Je n’ai d’autre chevelure, à tresser d’azur. Que celle de la nuit. Tombant,
opaque, et malléable, sur le jasmin du mur. Son image. Le miroir n’est
pas un miroir. S’il consent à la forme. Et la nuit, n’est pas nuit. Si elle
ne tombe, que sur sa propre image. La mort est perpétuelle. Tresser la
nuit. Briser le miroir. Ce n’est que faire trembler l’invisible. Ce n’est que
chatouiller l’arbre, lorsque le désir du fruit cueille la faim. Déraciner la perpétuation,
en lieu et place, laisser l’inconnu germer. Le seul travail de la terre,
qui vaille la peine d’oublier l’horizon.

Je n’ai aucun devoir de mémoire, sauf celui du rêve. Sauf le devoir de verser
au sommeil, à boire, à se désaltérer, du nuage. Les nuits sont faites du même
rêve exactement de la même manière, que les mers sont faites de la même eau.
Le rêve du jour n’est pas un rêve, c’est la négation du rêve.
Peut-être la mémoire du rêve, est-elle le sommeil de l’altérité.
Peut-être que c’est le sommeil qui se meut dans le rêve, non le contraire.

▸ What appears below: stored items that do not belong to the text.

(** * weather.py: a command-line client of the weatherapi.com "current" endpoint

    A shallow embedding of [weather.py] and the properties of its
    condition classifier, query builder, HTTP error mapper and display
    formatter.  Python values are an inductive type, exceptions are a sum,
    and the effects of a run (standard output, standard error, the requests
    sent to the network) are threaded through a small state-and-exception
    monad. *)

From Stdlib Require Import ZArith Ascii String List DecimalString.
From stdpp Require Import base option strings gmap list.

#[local] Set Warnings "-register-all".
Local Open Scope string_scope.
Local Open Scope list_scope.
Local Open Scope Z_scope.

(** ** Python values and exceptions *)

(** A binary float is [m * 2^e], an infinity or a NaN.  The program only
    compares floats with the integers of the code tables and prints them. *)
Inductive pyfloat : Type :=
| FFinite (m e : Z)
| FInf (negative : bool)
| FNaN.

(** What [json.loads] can return. *)
Inductive value : Type :=
| VNone
| VBool (b : bool)
| VInt (n : Z)
| VFloat (x : pyfloat)
| VStr (s : string)
| VList (l : list value)
| VDict (d : list (string * value)).

(** The argument of [sys.exit]: a message (printed on standard error, exit
    status 1) or a status. *)
Inductive exit_arg : Type :=
| ExitMessage (msg : string)
| ExitStatus (n : Z).

(** The exception classes the run can meet. [OtherError] stands for any
    other class a library raises, by its name. *)
Inductive exn : Type :=
| KeyError (key : string)
| TypeError
| AttributeError
| HTTPError (code : Z)
| URLError
| JSONDecodeError
| UnicodeDecodeError
| OtherError (class_name : string)
| SystemExit (arg : exit_arg).

Inductive result (A : Type) : Type :=
| Ok (a : A)
| Raise (e : exn).
Arguments Ok {A} a.
Arguments Raise {A} e.

#[global] Instance result_ret : MRet result := fun A a => Ok a.
#[global] Instance result_bind : MBind result := fun A B f m =>
  match m with
  | Ok a => f a
  | Raise e => Raise e
  end.

Definition is_ok {A} (r : result A) : bool :=
  match r with Ok _ => true | Raise _ => false end.

(** ** Module constants (weather.py, lines 9-19) *)

Definition BASE_WEATHER_API_URL : string :=
  "http://api.weatherapi.com/v1/current.json".

(** A condition-code constant of the module is an [int] or a [list] of
    [int]s. *)
Inductive pyconst : Type :=
| CInt (n : Z)
| CList (l : list Z).

Definition SUNNY : pyconst := CInt 1000.
Definition CLOUDY : pyconst := CList [1003; 1006; 1009].
Definition RAIN : pyconst :=
  CList [1063; 1180; 1183; 1186; 1189; 1192; 1195; 1198; 1201; 1240; 1243;
         1246; 1249].
Definition ATMOSPHERE : pyconst := CList [1030; 1135; 1147].
Definition SNOW : pyconst :=
  CList [1066; 1069; 1114; 1204; 1207; 1210; 1213; 1216; 1219; 1222; 1225;
         1237; 1252; 1255; 1258; 1261; 1264].
Definition DRIZZLE : pyconst := CList [1072; 1150; 1153; 1168; 1171].
Definition THUNDERSTORM : pyconst := CList [1087; 1273; 1276; 1279; 1282].

(** [x == n] for a float [x] and an int [n]: Python compares the exact
    values. *)
Definition float_eq_int (x : pyfloat) (n : Z) : bool :=
  match x with
  | FFinite m e =>
      if 0 <=? e then m * 2 ^ e =? n else m =? n * 2 ^ (- e)
  | FInf _ | FNaN => false
  end.

(** [v == n] for a decoded JSON value [v] and an int [n]. *)
Definition value_eq_int (v : value) (n : Z) : bool :=
  match v with
  | VInt m => m =? n
  | VBool b => (if b then 1 else 0) =? n
  | VFloat x => float_eq_int x n
  | VNone | VStr _ | VList _ | VDict _ => false
  end.

(** [x in c]: membership in a list compares with [==]; an [int] is not a
    container, and the test raises [TypeError]. *)
Definition py_in (x : value) (c : pyconst) : result bool :=
  match c with
  | CList l => Ok (existsb (value_eq_int x) l)
  | CInt _ => Raise TypeError
  end.

(** ** The style module *)

(** Modelled from the spec: the module [style] that weather.py imports is
    not among the sources.  Its colour and format constants are symbolic
    tokens (Red, Cyan, Blue, White, Yellow, Reset, reverse video). *)
Inductive style_token : Type :=
| REVERSE | RESET | RED | CYAN | BLUE | WHITE | YELLOW.

(** ** The condition classifier (weather.py, lines 114-131) *)

Definition _select_weather_display_params (weather_id : value)
  : result (string * style_token) :=
  t ← py_in weather_id THUNDERSTORM;
  if t : bool then Ok ("💥", RED) else
  d ← py_in weather_id DRIZZLE;
  if d : bool then Ok ("💧", CYAN) else
  r ← py_in weather_id RAIN;
  if r : bool then Ok ("💦", BLUE) else
  s ← py_in weather_id SNOW;
  if s : bool then Ok ("⛄️", WHITE) else
  a ← py_in weather_id ATMOSPHERE;
  if a : bool then Ok ("🌀", BLUE) else
  y ← py_in weather_id SUNNY;
  if y : bool then Ok ("🔆", YELLOW) else
  c ← py_in weather_id CLOUDY;
  if c : bool then Ok ("💨", WHITE) else
  Ok ("🌈", RESET).

(** ** Standard output, standard error and the network *)

Inductive out_event : Type :=
| OutStyle (tok : style_token)
| OutText (s : string).

Inductive err_event : Type :=
| ErrMessage (msg : string)
| ErrUsage
| ErrTraceback (e : exn).

Record state : Type := mk_state {
  stdout : list out_event;
  stderr : list err_event;
  requests : list string
}.

Definition initial_state : state := mk_state [] [] [].

(** Code with effects: it runs from a state and ends in a state, with a
    value or an exception. *)
Definition M (A : Type) : Type := state → state * result A.

#[global] Instance M_ret : MRet M := fun A a s => (s, Ok a).
#[global] Instance M_bind : MBind M := fun A B f m s =>
  match m s with
  | (s', Ok a) => f a s'
  | (s', Raise e) => (s', Raise e)
  end.

Definition lift {A} (r : result A) : M A := fun s => (s, r).

(** [try: body except <class>: handler]: [handler e] is [Some h] when the
    clause catches [e]. *)
Definition try_except {A} (body : M A) (handler : exn → option (M A)) : M A :=
  fun s =>
    match body s with
    | (s', Ok a) => (s', Ok a)
    | (s', Raise e) =>
        match handler e with
        | Some h => h s'
        | None => (s', Raise e)
        end
    end.

(** [sys.exit(msg)] raises [SystemExit(msg)]. *)
Definition sys_exit {A} (msg : string) : M A :=
  lift (Raise (SystemExit (ExitMessage msg))).

(** [print(text, end=end_)]. *)
Definition print (text end_ : string) : M unit :=
  fun s => (mk_state (stdout s ++ [OutText (text +:+ end_)]) (stderr s) (requests s),
            Ok tt).

(** Modelled from the spec: [style.change_color] is not among the sources;
    it switches the terminal to the given token on standard output. *)
Definition change_color (tok : style_token) : M unit :=
  fun s => (mk_state (stdout s ++ [OutStyle tok]) (stderr s) (requests s), Ok tt).

(** An HTTP response object: [urlopen] returns one for a 2xx status only. *)
Record response : Type := mk_response {
  status : Z;
  read : result string
}.

(** What [parser.get(section, option)] yields for an option that is
    there: its value after interpolation ([%%] read as a percent sign,
    [%(name)s] replaced), or an interpolation error of the named class
    ([InterpolationSyntaxError] for a lone percent sign). *)
Inductive option_value : Type :=
| Value (v : string)
| NotInterpolated (error_class : string).

(** What [ConfigParser] makes of secrets.ini: the file does not exist (or
    cannot be opened), [config.read] raises an error of the named class
    ([MissingSectionHeaderError], [ParsingError], [DuplicateOptionError]),
    or the file is parsed into its sections, each with the options seen
    through it (the defaults merged in). *)
Inductive config_file : Type :=
| NoFile
| Unreadable (error_class : string)
| Parsed (sections : gmap string (gmap string option_value)).

(** What a run depends on outside weather.py: secrets.ini as
    [ConfigParser] reads it, the network behind [urllib.request.urlopen],
    [json.loads], the field width [style.PADDING], [repr] of the values
    whose text is not rebuilt here (floats, lists, dicts), and
    [str.capitalize], which maps every character of every script and can
    change the length of the text. *)
Record Env : Type := mk_env {
  secrets_ini : config_file;
  urlopen : string → result response;
  json_loads : string → result value;
  PADDING : nat;
  repr : value → string;
  str_capitalize : string → string
}.
Lemma regenerate_replaces_or_keeps_witness :
  snapshot shown = Some shown_session
  ∧ store_of (on_regenerate (λ _, Failure (py "quota exceeded")) shown)
    = shown
  ∧ snapshot (store_of (on_regenerate (λ _, Text (py "1. Ship sooner"))
                          shown))
    = Some {| topic := py "apps"; ideas := [py "Ship sooner"];
              liked_ideas := ∅; removed_ideas := ∅; current_round := 3 |}.
Proof.
  split; [reflexivity|]. split.
  - apply (regenerate_replaces_or_keeps (λ _, Failure (py "quota exceeded"))
             shown shown_session).
    reflexivity.
  - apply (regenerate_replaces_or_keeps (λ _, Text (py "1. Ship sooner"))
             shown shown_session).
    reflexivity.
Defined.

Lemma like_then_unlike_witness :
  snapshot fresh = Some default_session
  ∧ ∃ s1 s2,
      snapshot (store_of (on_like (py "X") fresh)) = Some s1
      ∧ py "X" ∈ liked_ideas s1
      ∧ outcome_of (on_remove_liked (py "X")
                      (store_of (on_like (py "X") fresh))) = Rerun
      ∧ snapshot (store_of (on_remove_liked (py "X")
                              (store_of (on_like (py "X") fresh)))) = Some s2
      ∧ (py "X" ∉ liked_ideas s2)
      ∧ removed_ideas s2 = removed_ideas s1
      ∧ topic s2 = topic s1 ∧ ideas s2 = ideas s1
      ∧ current_round s2 = current_round s1
      ∧ ∀ key, key ≠ "liked_ideas" →
          store_of (on_remove_liked (py "X")
                      (store_of (on_like (py "X") fresh))) !! key
          = store_of (on_like (py "X") fresh) !! key.
Proof.
  split; [reflexivity|].
  apply (like_then_unlike (py "X") fresh default_session). reflexivity.
Defined.

(** C3: the generate button pressed on a fresh page with a topic for which
    the generator returns nothing (the service fails, or the topic holds
    white space only) leaves ideas, sets and round as they were, but the
    topic is overwritten and the topic field is no longer on the page. *)
Theorem failed_generation_overwrites_topic :
  let failing := script (λ _, Failure (py "quota exceeded")) (py "cats")
                   (Some GenerateButton) fresh in
  let blank_topic := script (λ _, Text example_response) (py " ")
                       (Some GenerateButton) fresh in
  snapshot fresh = Some default_session
  ∧ awaiting_input fresh = true
  ∧ snapshot (store_of failing)
    = Some {| topic := py "cats"; ideas := []; liked_ideas := ∅;
              removed_ideas := ∅; current_round := 1 |}
  ∧ awaiting_input (store_of failing) = false
  ∧ round_displayed (store_of failing) = false
  ∧ snapshot (store_of blank_topic)
    = Some {| topic := py " "; ideas := []; liked_ideas := ∅;
              removed_ideas := ∅; current_round := 1 |}
  ∧ awaiting_input (store_of blank_topic) = false
  ∧ round_displayed (store_of blank_topic) = false.
Proof. repeat split; vm_compute; reflexivity. Qed.

End HandlerExamples.

(** * Further properties of the generator *)

Lemma find_single_None c s : find [c] s = None → c ∉ s.
Proof.
  induction s as [|a s IH]; [intros _; apply not_elem_of_nil|].
  cbn [find startswith]. rewrite andb_true_r.
  destruct (c =? a) eqn:E; [done|].
  destruct (find [c] s); [done|]. intros _.
  apply not_elem_of_cons. split; [by apply N.eqb_neq|by apply IH].
Qed.

Lemma find_single_Some c s i : find [c] s = Some i → c ∉ take i s.
Proof.
  revert i. induction s as [|a s IH]; intros i.
  - destruct i; intros _; apply not_elem_of_nil.
  - cbn [find startswith]. rewrite andb_true_r.
    destruct (c =? a) eqn:E.
    + intros [= <-]. apply not_elem_of_nil.
    + destruct (find [c] s) as [j|]; [|done]. intros [= <-].
      cbn [take]. apply not_elem_of_cons.
      split; [by apply N.eqb_neq|by apply IH].
Qed.

Lemma split_max_single c fuel s :
  (length s ≤ fuel)%nat → Forall (λ piece, c ∉ piece) (split_max [c] fuel s).
Proof.
  revert s. induction fuel as [|fuel IH]; intros s Hs.
  - destruct s; [|simpl in Hs; lia]. repeat constructor. apply not_elem_of_nil.
  - cbn [split_max]. destruct (find [c] s) as [i|] eqn:E.
    + constructor; [by apply find_single_Some|].
      apply IH. rewrite length_drop. cbn [length]. lia.
    + repeat constructor. by apply find_single_None.
Qed.

Lemma lstrip_suffix s : lstrip s `suffix_of` s.
Proof.
  induction s as [|a s IH]; [done|]. cbn [lstrip].
  destruct (isspace a); [by apply suffix_cons_r|done].
Qed.

Lemma strip_elem_of x s : x ∈ strip s → x ∈ s.
Proof.
  unfold strip, rstrip. rewrite elem_of_reverse. intros Hx.
  pose proof (elem_of_suffix _ _ _ Hx (lstrip_suffix _)) as Hy.
  rewrite elem_of_reverse in Hy.
  apply (elem_of_suffix _ _ _ Hy), lstrip_suffix.
Qed.

Lemma after_marker_suffix idea : after_marker idea `suffix_of` idea.
Proof.
  unfold after_marker. destruct (find (py ". ") idea); [|done].
  apply suffix_drop.
Qed.

Section GeneratorMore.
Context `{Runtime}.

Lemma parse_response_nil_iff text :
  parse_response text = []
  ↔ Forall (λ line, numbered (strip line) = false) (split nl text).
Proof.
  unfold parse_response, stripped_lines.
  induction (split nl text) as [|line l IH]; [done|].
  cbn [List.filter]. rewrite Forall_cons.
  destruct (truthy (strip line)) eqn:E.
  - rewrite fmap_cons. cbn [List.filter].
    destruct (numbered (strip line)).
    + rewrite fmap_cons. split; [done|]. by intros [? _].
    + rewrite IH. tauto.
  - apply truthy_false in E. rewrite E, IH.
    change (numbered []) with false. tauto.
Qed.
(** A listed device names its serial and its state: both are tokens, not
    empty and without white space. *)
Definition wellformedDevice (d : Device) : Prop :=
  serial d <> [] /\ state d <> []
  /\ spaceless (serial d) = true /\ spaceless (state d) = true.

(** What [getDeviceInfo] keeps of one property read. *)
Definition propValue (o : ExecOutcome) : str :=
  if success (resultOfOutcome o) then stdout (resultOfOutcome o) else [].

(** The command lines of the property reads. *)
Definition getpropCommands `{P : Platform} (h : Host) : list str :=
  map (fun prop => sh h (lit "getprop " ++ prop)) props.

(** The command lines of the WiFi operations. *)
Definition statusCommand : str := lit "cmd wifi status".

Definition dumpsysCommand : str :=
  lit "dumpsys wifi | grep -E "
  ++ quoted (lit "mWifiInfo|Wi-Fi is|current SSID|IP address|Link speed|Frequency|RSSI").

Definition setEnabledCommand (enabled : bool) : str :=
  lit "cmd wifi set-wifi-enabled "
  ++ (if enabled then lit "enabled" else lit "disabled").

Definition listNetworksCommand : str := lit "cmd wifi list-networks".

Definition forgetCommand (networkId : Z) : str :=
  lit "cmd wifi forget-network " ++ numberText networkId.

Definition startScanCommand : str := lit "cmd wifi start-scan".
Definition listScanCommand : str := lit "cmd wifi list-scan-results".

(** [current] is the first of [networks] that is saved under [ssid]. *)
Definition firstSaved (networks : list SavedNetwork) (ssid : str)
    (current : SavedNetwork) : Prop :=
  exists before after,
    networks = before ++ current :: after /\ saved_ssid current = ssid
    /\ List.Forall (fun n => saved_ssid n <> ssid) before.

(** The command lines of the network checks. *)
Definition pingCommand (host : str) (count : Z) : str :=
  lit "ping -c " ++ numberText count ++ lit " -W 5 " ++ host.

Definition probeCommands `{P : Platform} (h : Host) : list str :=
  map (fun test : str * Z => sh h (probeCommand test.1)) testUrls.

Definition dnsCommands `{P : Platform} (h : Host) (hostname : str)
  : list str :=
  [sh h (lit "nslookup " ++ hostname); sh h (lit "getent hosts " ++ hostname);
   sh h (lit "ping -c 1 " ++ hostname)].

Definition interfaceCommands `{P : Platform} (h : Host) : list str :=
  [sh h (lit "ip addr show wlan0 | grep " ++ quoted (lit "inet "));
   sh h (lit "ip route | grep default");
   sh h (lit "getprop net.dns1 && getprop net.dns2")].

(** An HTTP status from 200 to 399. *)
Definition httpOk (httpCode : option Z) : bool :=
  match httpCode with
  | Some c => (200 <=? c) && (c <? 400)
  | None => false
  end.

(** A probe that settled with such a status on its output. *)
Definition reachable (o : ExecOutcome) : bool :=
  success (resultOfOutcome o)
  && httpOk (parseInt (trim (stdout (resultOfOutcome o)))).

(** The status that the captive-portal probe printed on its first line. *)
Definition probedStatus (o : ExecOutcome) : option Z :=
  parseInt (nth 0 (split_char LF (trim (stdout (resultOfOutcome o)))) []).

(** What each tier of the DNS lookup yields from the outcome of its
    command: nothing when the command failed, else the addresses (the
    address) that the output shows. *)
Definition nslookupYield (o : ExecOutcome) : list str :=
  if success (resultOfOutcome o)
  then nslookupAddresses false (split_char LF (stdout (resultOfOutcome o)))
  else [].

Definition getentYield (o : ExecOutcome) : option str :=
  if success (resultOfOutcome o)
  then re_match getentPattern (stdout (resultOfOutcome o))
  else None.

Definition pingYield (o : ExecOutcome) : option str :=
  if success (resultOfOutcome o)
  then re_match pingAddressPattern (stdout (resultOfOutcome o))
  else None.

(** A dotted address: digits and dots, at least one. *)
Definition dotted (a : str) : Prop := a <> [] /\ forallb cls_digit_dot a = true.

(** A pattern without capture group. *)
Fixpoint capless (r : regex) : bool :=
  match r with
  | Cat r1 r2 | Alt r1 r2 => capless r1 && capless r2
  | Cap _ => false
  | _ => true
  end.

(** The argument of [echo] in the command line of [writeCommandFile]. *)
Definition echoArgument (json : str) : str :=
  SQUOTE :: escapeQuotes json ++ [SQUOTE].

Definition echoJsonCommand (json : str) : str :=
  lit "echo " ++ echoArgument json ++ lit " > " ++ COMMAND_FILE.

(** The command line of [command] on the device [serial]. *)
Definition shOn `{P : Platform} (h : Host) (serial command : str) : str :=
  adbPath h ++ lit " -s " ++ serial ++ lit " shell " ++ command.

(** ** The simulated device, continued *)

(** Toy numbers and certificate payloads for the simulated device: a
    floating-point number is kept as its text, a certificate payload is
    serialised as its action and alias, and a parsed value has no
    properties. *)
#[global] Instance SimNumbers : Numbers :=
  {| Float := str; parseFloat := fun s => s |}.

#[global] Instance SimCertificates : CertificateJson str :=
  {| stringifyInstall := fun p =>
       lit "{" ++ quoted (lit "action") ++ lit ":" ++ quoted (install_action p)
       ++ lit "," ++ quoted (lit "alias") ++ lit ":" ++ quoted (install_alias p)
       ++ lit "}";
     stringifyList := fun p =>
       lit "{" ++ quoted (lit "action") ++ lit ":" ++ quoted (list_action p)
       ++ lit "}";
     json_get := fun _ _ => None |}.

(** Every property read is refused, as for a serial that names no
    device. *)
Definition deviceNotFound : ExecReply :=
  replyExit (lit "adb -s NOSUCH shell getprop") 1
    (lit "adb: device 'NOSUCH' not found").

Definition sim_no_such_device : Sim :=
  mkSim None [] (repeat deviceNotFound 6).

(** The SDK level reads as a text that is not a number. *)
Definition sim_sdk_not_a_number : Sim :=
  mkSim None []
    [replyOk (lit "Pixel 7"); replyOk (lit "google"); replyOk (lit "Google");
     replyOk (lit "14"); replyOk (lit "UpsideDownCake");
     replyOk (lit "UP1A")].

(** The connect command is accepted and the verification sees the
    network, but the network is gone when the tool reads the status for its
    report. *)
Definition sim_connects_then_drops (ssid : str) : Sim :=
  mkSim None []
    [replyOk (lit "Connection initiated");
     replyOk (lit "Wifi is enabled");
     replyOk (lit "mWifiInfo SSID: " ++ quoted ssid
              ++ lit ", BSSID: 84:18:3a:06:be:58, Supplicant state: COMPLETED");
     replyOk (lit "Wifi is enabled");
     replyOk (lit "mWifiInfo SSID: <unknown ssid>, Supplicant state: SCANNING")].

(** A ping report whose loss line has two blanks before the words. *)
Definition sim_ping_two_blanks : Sim :=
  mkSim None []
    [replyOk (lit "1 packets transmitted, 0 received, 100%  packet loss, time 0ms")].

(** The serials that a refresh probes, in order: the ready devices of the
    listing that are not cached when their turn comes ([cached] holds the
    serials cached so far). *)
Fixpoint probedSerials (cached : gset str) (devs : list Device) : list str :=
  match devs with
  | [] => []
  | d :: rest =>
      if isReady d && negb (bool_decide (serial d ∈ cached))
      then serial d :: probedSerials ({[serial d]} ∪ cached) rest
      else probedSerials cached rest
  end.

(** What is left of a selection that names no listed device. *)
Definition stillListed (sel : option str) (devs : list Device) : option str :=
  match sel with
  | Some s => if bool_decide (s ∈ map serial devs) then Some s else None
  | None => None
  end.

Peut-être que les inconnus que nous croisons en rêve ne sont-ils pas
imaginaires, mais qu’ils se sont perdus dans notre sommeil. Ou bien
peut-être que c’est nous, qui nous sommes perdus dans leur sommeil, à
eux. Peut-être qu’eux aussi nous prennent pour des personnages imaginaires.

Peut-être que l’homme qui a cherché toute sa vie, la femme qu’il a aimée en
rêve, savait-il, lui, qu’elle était endormie, comme lui, qu’elle s’était éveillée,
aussi. Peut-être espérait-il qu’elle le chercherait, aussi. Et qu’ils finiraient, par
se perdre, l’un dans l’éclat, de l’autre.
Peut-être le rêve est-il l’au-delà, du feu.
Je n’ai pas d’étoiles, à éplucher. Elle ne m’a laissé, qu’une ombre, inhabitable, dans la bouche.